-- What the task asks --
From the data below, set down exactly the lines between the one holding "Lemma isToken_ofNumber v" and the one holding "induction its as", inclusive, and no others.

(Items from a dataset)
Lemma sliced_entry (d : list number) s i x :
  s !! 0%nat = Some (Int 0) -> nondecreasing s ->
  last s = Some (Int (Z.of_nat (length d))) ->
  s !! i = Some x ->
  exists a : nat, x = Int (Z.of_nat a) /\ (a <= length d)%nat.
Proof.
  intros H0 Hs Hlast Hx.
  assert (exists z, x = Int z /\ 0 <= z) as (z & -> & Hz).
  { destruct (nondecreasing_lookup s Hs i 0%nat _ _ H0 Hx) as [<-|Hle]; [by exists 0|].
    destruct x as [z|]; [|done]. by exists z. }
  rewrite last_lookup in Hlast.
  assert (i <= pred (length s))%nat as Hi by (apply lookup_lt_Some in Hx; lia).
  replace (pred (length s)) with (i + (pred (length s) - i))%nat in Hlast by lia.
  exists (Z.to_nat z). split; [f_equal; lia|].
  destruct (nondecreasing_lookup s Hs _ _ _ _ Hx Hlast) as [Heq|Hle].
  - injection Heq as ->. lia.
  - cbn in Hle. lia.
Qed.

(** The entries of an index in order are slices of the data. *)
Lemma sliced_bounds n ty lcb d s k N :
  indexed N (TypedListProperty n ty lcb d s) -> sliced (TypedListProperty n ty lcb d s) ->
  (k < N)%nat ->
  exists a b : nat, s !! k = Some (Int (Z.of_nat a)) /\ s !! S k = Some (Int (Z.of_nat b))
                    /\ (a <= b <= length d)%nat.
Proof.
  intros [H0 Hlen] [Hs Hlast] Hk.
  destruct (s !! k) as [x|] eqn:Hx.
  2:{ apply lookup_ge_None in Hx. lia. }
  destruct (s !! S k) as [y|] eqn:Hy.
  2:{ apply lookup_ge_None in Hy. lia. }
  destruct (sliced_entry d s _ _ H0 Hs Hlast Hx) as (a & -> & Ha).
  destruct (sliced_entry d s _ _ H0 Hs Hlast Hy) as (b & -> & Hb).
  exists a, b. repeat split; [|done]. pose proof (Hs _ _ _ Hx Hy) as Hle. cbn in Hle. lia.
Qed.

Lemma firstInstances_all N p : indexed N p -> sliced p -> firstInstances N p = p.
Proof.
  destruct p as [n ty vs|n ty lcb d s]; cbn [indexed sliced firstInstances].
  - intros <- _. by rewrite firstn_all.
  - intros [H0 Hlen] [Hs Hlast]. rewrite last_lookup, Hlen in Hlast. cbn [pred] in Hlast.
    rewrite Hlast. cbn [default from_option id iterations]. rewrite Nat2Z.id, firstn_all.
    by rewrite <- Hlen, firstn_all.
Qed.

Lemma firstInstances_0 N p : indexed N p -> firstInstances 0 p = 
  match p with
  | TypedProperty n ty _ => TypedProperty n ty []
  | TypedListProperty n ty lcb _ _ => TypedListProperty n ty lcb [] [Int 0]
  end.
Proof.
  destruct p as [n ty vs|n ty lcb d s]; cbn [indexed firstInstances]; [done|].
  intros [H0 Hlen]. rewrite H0. cbn [default from_option id iterations]. cbn [Z.to_nat take].
  destruct s as [|x s]; [done|]. cbn in H0. injection H0 as ->. done.
Qed.

Lemma Forall2_given_r {A B : Type} (R R' : A -> B -> Prop) (P : B -> Prop) l k :
  Forall2 R l k -> Forall P k -> (forall x y, R x y -> P y -> R' x y) -> Forall2 R' l k.
Proof.
  intros HR HP Himp. induction HR as [|x y l k Hxy _ IH]; [done|].
  apply Forall_cons in HP as [Hy HP]. constructor; [by apply Himp|by apply IH].
Qed.

(** *** The ASCII decoder on the written body

    [fmt] is the decimal rendering of a floating value and [same_double]
    says when two sources denote the same double; a rendered value holds no
    white space and parses back to the same double. *)

Section RoundTrip.

Variable fmt : ieee -> string.
Variable same_double : ieee -> ieee -> Prop.
Hypothesis fmt_token : forall f, isToken (fmt f) = true.
Hypothesis fmt_parse : forall f, same_double (Literal (fmt f)) f.

Lemma concat_spaced ts :
  String.concat "" (map (fun t => " " +:+ t) ts) +:+ " " = " " +:+ untokens ts.
Proof.
  induction ts as [|t ts IH]; [done|].
  rewrite map_cons, String_concat_cons, untokens_cons, !append_assoc, IH.
  by rewrite !append_cons, !append_nil_l.
Qed.

Lemma writeProperty_tokens p index :
  writeProperty fmt p index = untokens (propertyTokens fmt p index).
Proof.
  destruct p as [n ty vs|n ty lcb d s]; cbn [writeProperty propertyTokens].
  - by rewrite untokens_cons, append_nil_r.
  - rewrite untokens_cons. f_equal.
    rewrite <- concat_spaced. rewrite map_map. done.
Qed.

Lemma untokens_concat (tss : list (list string)) :
  untokens (concat tss) = String.concat "" (map untokens tss).
Proof.
  induction tss as [|ts tss IH]; [done|].
  cbn [concat map]. by rewrite untokens_app, String_concat_cons, IH.
Qed.

Lemma writeInstance_line e index :
  writeInstance fmt e index = instanceLine fmt e index +:+ "
".
Proof.
  unfold writeInstance, instanceLine. f_equal.
  rewrite untokens_concat, map_map. f_equal. apply map_ext. intros p.
  apply writeProperty_tokens.
Qed.

Lemma writeElement_lines e : writeElement fmt e = unlines (elementBodyLines fmt e).
Proof.
  unfold writeElement, elementBodyLines. symmetry. apply unlines_map.
  intros i. apply writeInstance_line.
Qed.

(** The text of [save] is the text of the header lines and the body lines. *)
Lemma save_lines st :
  (save fmt st).2 = unlines (headerTextLines st) +:+ unlines (bodyLines fmt st).
Proof.
  unfold save, bodyLines. cbn [snd]. rewrite writeHeader_lines. f_equal.
  rewrite unlines_concat, map_map. f_equal. apply map_ext. intros e.
  apply writeElement_lines.
Qed.

Lemma isToken_ofNumber v : isToken (ofNumber fmt v) = true.
Proof. destruct v as [[n|f]|]; [apply isToken_ofInt|apply fmt_token|done]. Qed.

Lemma parseValue_written ty v :
  typedValue ty v ->
  same_number same_double (Property.parseValue (Some (ofNumber fmt (Some v))) ty) v.
Proof.
  destruct ty, v as [n|f]; cbn [typedValue]; try done; intros _;
    cbn [Property.parseValue Text.ofToken ofNumber same_number Text.parseFloat];
    try apply parseInt_ofInt; apply fmt_parse.
Qed.

Lemma parseItems_written ty its : forall pre post data,
  Property.parseItems (length its) (pre ++ its ++ post) (length pre) ty data
  = (data ++ map (fun t => Property.parseValue (Some t) ty) its,
     (length pre + length its)%nat).
Proof.
  induction its as [|t its IH]; intros pre post data.
  - cbn. by rewrite app_nil_r, Nat.add_0_r.
  - cbn [length Property.parseItems].
    rewrite lookup_app_r by lia. rewrite Nat.sub_diag. cbn [app lookup list_lookup].
    replace (pre ++ t :: its ++ post) with ((pre ++ [t]) ++ its ++ post)
      by (by rewrite <- app_assoc).
    replace (S (length pre)) with (length (pre ++ [t])) by (rewrite length_app; cbn; lia).
    rewrite IH. rewrite length_app. cbn [length map]. f_equal; [|lia].
    by rewrite <- app_assoc.
Qed.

-- Written response --
Lemma isToken_ofNumber v : isToken (ofNumber fmt v) = true.
Proof. destruct v as [[n|f]|]; [apply isToken_ofInt|apply fmt_token|done]. Qed.

Lemma parseValue_written ty v :
  typedValue ty v ->
  same_number same_double (Property.parseValue (Some (ofNumber fmt (Some v))) ty) v.
Proof.
  destruct ty, v as [n|f]; cbn [typedValue]; try done; intros _;
    cbn [Property.parseValue Text.ofToken ofNumber same_number Text.parseFloat];
    try apply parseInt_ofInt; apply fmt_parse.
Qed.

Lemma parseItems_written ty its : forall pre post data,
  Property.parseItems (length its) (pre ++ its ++ post) (length pre) ty data
  = (data ++ map (fun t => Property.parseValue (Some t) ty) its,
     (length pre + length its)%nat).
Proof.
  induction its as [|t its IH]; intros pre post data.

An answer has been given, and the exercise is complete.